Source information section start

(* ===== verification/AmioRequests.v ===== *)
(** * AMIO: checking the requests of the C interface
    ([amio/src/c_boundary/amio_api.cpp], and the checks of [amio_core.cpp])

    The entry points test their pointers, look the handle up and pass exceptions of the
    operation on as a status; the operations test their arguments in a fixed order.  A
    shape or box has arrays of [AMIO_MAX_RANK] elements; an index past them is [Undef].
    A pointer argument is an option, a string the list of its bytes without the
    terminator. *)
From Stdlib Require Import ZArith Lia.
From stdpp Require Import base list numbers.
From S2P Require Import Prelude CInt AmioErrors PrefetchQueue AmioHandleTable.
Local Open Scope Z_scope.

Definition AMIO_MODE_WRITE : Z := 0.
Definition AMIO_MODE_READ : Z := 1.
Definition AMIO_ERR_VIEWS_OUTSTANDING : Z := 13.

Record amio_shape_t : Type := mkShape { rank : Z; s_extents : list Z; s_strides : list Z }.

(** An element of one of the arrays. *)
Definition elem (l : list Z) (d : nat) : result Z := match l !! d with Some x => Ok x | None => Undef end.

(** ** The boundary *)

Section Dispatch.
Context {V : Type} (t : HandleTable V).

(** A handle is its token; the operation's exceptions become a status. *)
Definition kind_dispatch (handle : Z) (expected : HandleKind) (op : option V -> result Z) : result Z :=
  if handle =? 0 then Ok AMIO_ERR_NULL_HANDLE
  else
    let '(lookup_rc, payload) := lookup t handle expected in
    if negb (lookup_rc =? AMIO_OK) then Ok lookup_rc
    else match op payload with Throw _ => Ok AMIO_ERR_BACKEND_FAILURE | r => r end.

Definition amio_open_dataset (core : Z) (config_path out_dataset : bool) (mode : Z) (op : option V -> result Z) : result Z :=
  if negb out_dataset then Ok AMIO_ERR_INVALID_INPUT
  else if negb config_path then Ok AMIO_ERR_INVALID_INPUT
  else if negb (mode =? AMIO_MODE_WRITE) && negb (mode =? AMIO_MODE_READ) then Ok AMIO_ERR_INVALID_INPUT
  else kind_dispatch core Core op.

Source information section end

• What this task involves
Taking the material above as a whole, how many of its lines contain "Require"? The reply should be that number alone.

• Answer to this problem
3